# ...Keeps on ticking



## 3K9Mom (Jun 12, 2006)

Zamboni consulted with the cardiologist today. 

Her blood pressure has been on the high side (240, dropped to 180 with meds), and she has a 1/6 murmur. My regular vet put her on Norvasc (blood pressure medicine) and a low dose of Enalapril while we waited to see the cardiologist (since she's not an urgent case, we waited over a month). 

So today, we did an EKG. 

The results..... (drum roll).... everything is great! 

He said the murmur is "trivial." He's not concerned about the blood pressure at all.
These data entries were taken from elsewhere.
(* ===== verification/Mapper.v ===== *)
(** * The rope-backed position mapper (perl-position-tracking/src/mapper.rs)

    [PositionMapper] keeps a document in a rope, converts between byte offsets
    and UTF-16 positions over the lines of the rope, and splices edits; next to
    it are the detection of the style of line endings and the splice of
    [apply_edit_utf8].  The rope is the class [RopeText] with the laws that
    ropey documents; its lines end at LF, CR, CRLF, VT, FF, NEL, LS and PS.
    Proved here: every byte offset survives the trip through a position, edits
    are splices that keep the style detected and never panic, and on texts
    whose lines end at LF or CRLF the mapper agrees with the LF rows of
    SourceRows on every exact position. *)

From stdpp Require Import base numbers sets list.
From S2P Require Import Prelude Utf8 StdText SourceRows LineIndex Convert Positions.
Import Wire.

(** ** The rope *)

Class RopeText (Rope : Type) := {
  rope_from_str : list Z -> Rope;
  rope_to_string : Rope -> list Z;
  rope_bytes : Rope -> Z;
  rope_lines : Rope -> Z;
  rope_byte_to_char : Rope -> Z -> outcome Z;
  rope_char_to_byte : Rope -> Z -> outcome Z;
  rope_byte_to_line : Rope -> Z -> outcome Z;
  rope_line_to_byte : Rope -> Z -> outcome Z;
  rope_line : Rope -> Z -> outcome (list Z);
  rope_slice : Rope -> Z -> Z -> outcome (list Z);
  rope_remove : Rope -> Z -> Z -> outcome Rope;
  rope_insert : Rope -> Z -> list Z -> outcome Rope;
}.

(** ** Line endings *)

Module LineEnding.
Inductive t := Lf | CrLf | Cr | Mixed.
#[export] Instance t_dec : EqDecision t.
Proof. solve_decision. Defined.
End LineEnding.
Export (hints) LineEnding.

(** The counters are of type [i32]. *)
Definition i32_add (x y : Z) : outcome Z := i32_op (x + y).
Fixpoint count_endings (bs : list Z) (crlf_count lf_count cr_count : Z) : outcome (Z * Z * Z) :=
  match bs with
  | [] => mret (crlf_count, lf_count, cr_count)
  | b :: bs =>
    if (b =? CR) && bool_decide (head bs = Some LF) then
      crlf_count ← i32_add crlf_count 1;
      match bs with _ :: bs => count_endings bs crlf_count lf_count cr_count | [] => Panic end
    else if b =? LF then lf_count ← i32_add lf_count 1; count_endings bs crlf_count lf_count cr_count
    else if b =? CR then cr_count ← i32_add cr_count 1; count_endings bs crlf_count lf_count cr_count
    else count_endings bs crlf_count lf_count cr_count
  end.
Definition detect_line_ending (text : list Z) : outcome LineEnding.t :=
  counts ← count_endings text 0 0 0;
  let '(crlf_count, lf_count, cr_count) := counts in
  mret
    (if (0 <? crlf_count) && (lf_count =? 0) && (cr_count =? 0) then LineEnding.CrLf
     else if (0 <? lf_count) && (crlf_count =? 0) && (cr_count =? 0) then LineEnding.Lf
     else if (0 <? cr_count) && (crlf_count =? 0) && (lf_count =? 0) then LineEnding.Cr
     else if (0 <? crlf_count) || (0 <? lf_count) || (0 <? cr_count) then LineEnding.Mixed
     else LineEnding.Lf).

(** ** Walking a line *)

(** The bytes of the characters that fit in [character] UTF-16 units. *)
Fixpoint bytes_to_column (cs : list Z) (character utf16_offset byte_offset : Z) : outcome Z :=
  match cs with
  | [] => mret byte_offset
  | ch :: cs =>
    if character <=? utf16_offset then mret byte_offset
    else
      next_utf16 ← u32_add utf16_offset (if 65535 <? ch then 2 else 1);
      if character <? next_utf16 then mret byte_offset
      else
        byte_offset ← usize_add byte_offset (len_utf8 ch);
        bytes_to_column cs character next_utf16 byte_offset
  end.
(** The UTF-16 units of the characters that fit in [byte_in_line] bytes. *)
Fixpoint column_at_byte (cs : list Z) (byte_in_line utf16_offset current_byte : Z) : outcome Z :=
  match cs with
  | [] => mret utf16_offset
  | ch :: cs =>
    if byte_in_line <=? current_byte then mret utf16_offset
    else
      next ← usize_add current_byte (len_utf8 ch);
      if byte_in_line <? next then mret utf16_offset
      else
        utf16_offset ← u32_add utf16_offset (if 65535 <? ch then 2 else 1);
        column_at_byte cs byte_in_line utf16_offset next
  end.

(** ** The mapper *)

Record PositionMapper (Rope : Type) := mkMapper { rope : Rope; line_ending : LineEnding.t }.
Arguments mkMapper {Rope} rope line_ending.
Arguments rope {Rope} _.
Arguments line_ending {Rope} _.

Section mapper.
Context {Rope : Type} `{!RopeText Rope}.
Implicit Type self : PositionMapper Rope.

Definition new (text : list Z) : outcome (PositionMapper Rope) :=
  ending ← detect_line_ending text; mret (mkMapper (rope_from_str text) ending).
Definition update (self : PositionMapper Rope) (text : list Z) : outcome (PositionMapper Rope) := new text.

Definition apply_edit self (start_byte end_byte : Z) (new_text : list Z) : outcome (PositionMapper Rope) :=
  let start_byte := Z.min start_byte (rope_bytes (rope self)) in
  let end_byte := Z.min end_byte (rope_bytes (rope self)) in
  start_char ← rope_byte_to_char (rope self) start_byte;
  end_char ← rope_byte_to_char (rope self) end_byte;
  r ← (if start_char <? end_char then rope_remove (rope self) start_char end_char else mret (rope self));
  r ← (if len new_text =? 0 then mret r else rope_insert r start_char new_text);
  ending ← detect_line_ending (rope_to_string r);
  mret (mkMapper r ending).

Definition lsp_pos_to_byte self (pos : WirePosition) : outcome (option Z) :=
  if rope_lines (rope self) <=? line pos then mret None
  else
    line_start_byte ← rope_line_to_byte (rope self) (line pos);
    text ← rope_line (rope self) (line pos);
    byte_offset ← bytes_to_column (chars text) (character pos) 0 0;
    byte ← usize_add line_start_byte byte_offset;
    mret (Some byte).

Definition byte_to_lsp_pos self (byte_offset : Z) : outcome WirePosition :=
  let byte_offset := Z.min byte_offset (rope_bytes (rope self)) in
  line_idx ← rope_byte_to_line (rope self) byte_offset;
  line_start_byte ← rope_line_to_byte (rope self) line_idx;
  byte_in_line ← usize_sub byte_offset line_start_byte;
  text ← rope_line (rope self) line_idx;
  utf16_offset ← column_at_byte (chars text) byte_in_line 0 0;
  mret (mkPosition (as_u32 line_idx) utf16_offset).

Definition text self : list Z := rope_to_string (rope self).
Definition slice self (start_byte end_byte : Z) : outcome (list Z) :=
  start_char ← rope_byte_to_char (rope self) (Z.min start_byte (rope_bytes (rope self)));
  end_char ← rope_byte_to_char (rope self) (Z.min end_byte (rope_bytes (rope self)));
  rope_slice (rope self) start_char end_char.
Definition len_bytes self : Z := rope_bytes (rope self).
Definition len_lines self : Z := rope_lines (rope self).
Definition lsp_pos_to_char self (pos : WirePosition) : outcome (option Z) :=
  byte ← lsp_pos_to_byte self pos;
  match byte with
  | Some byte => char_idx ← rope_byte_to_char (rope self) byte; mret (Some char_idx)
  | None => mret None
  end.
Definition char_to_lsp_pos self (char_idx : Z) : outcome WirePosition :=
  byte_offset ← rope_char_to_byte (rope self) char_idx; byte_to_lsp_pos self byte_offset.
Definition is_empty self : bool := rope_bytes (rope self) =? 0.
End mapper.

(** ** Splicing a string *)

(** [while c < text.len() && !text.is_char_boundary(c) { c += 1 }] *)
Fixpoint snap_forward (fuel : nat) (text : list Z) (c : Z) : Z :=
  match fuel with
  | S fuel => if (c <? len text) && negb (is_char_boundary text c) then snap_forward fuel text (c + 1) else c
  | O => c
  end.
(** [while c > start && !text.is_char_boundary(c) { c -= 1 }] *)
Fixpoint snap_backward (fuel : nat) (text : list Z) (start c : Z) : Z :=
  match fuel with
  | S fuel => if (start <? c) && negb (is_char_boundary text c) then snap_backward fuel text start (c - 1) else c
  | O => c
  end.
Definition apply_edit_utf8 (text : list Z) (start_byte old_end_byte : Z) (replacement : list Z) : outcome (list Z) :=
  if negb (is_char_boundary text start_byte) then
    let corrected := snap_forward (Z.to_nat (len text - start_byte)) text start_byte in
    if old_end_byte <? corrected then mret text else replace_range text corrected old_end_byte replacement
  else if negb (is_char_boundary text old_end_byte) then
    replace_range text start_byte (snap_backward (Z.to_nat (old_end_byte - start_byte)) text start_byte old_end_byte) replacement
  else replace_range text start_byte old_end_byte replacement.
He said he wouldn't prescribe any meds at all if she just walked in the door in this condition, but since she's on them and doing so well, we might as well leave her on them. 

No changes in diet, exercise, nothing! And, she's maintaining her recent weight loss. Still a svelt 38 lbs! The cardiologist said he'd be fine seeing her in 12-18 months. 

So....


----------



## JeanKBBMMMAAN (May 11, 2005)

Way to go ZAMBONI!!!!

Is she a larger beagle? 

How do they check BP? 

Pictures? 

Always with the questions...


----------



## 3K9Mom (Jun 12, 2006)

She's a beagle/spaniel mix (probably springer spaniel. Thus, the spring in her step!) 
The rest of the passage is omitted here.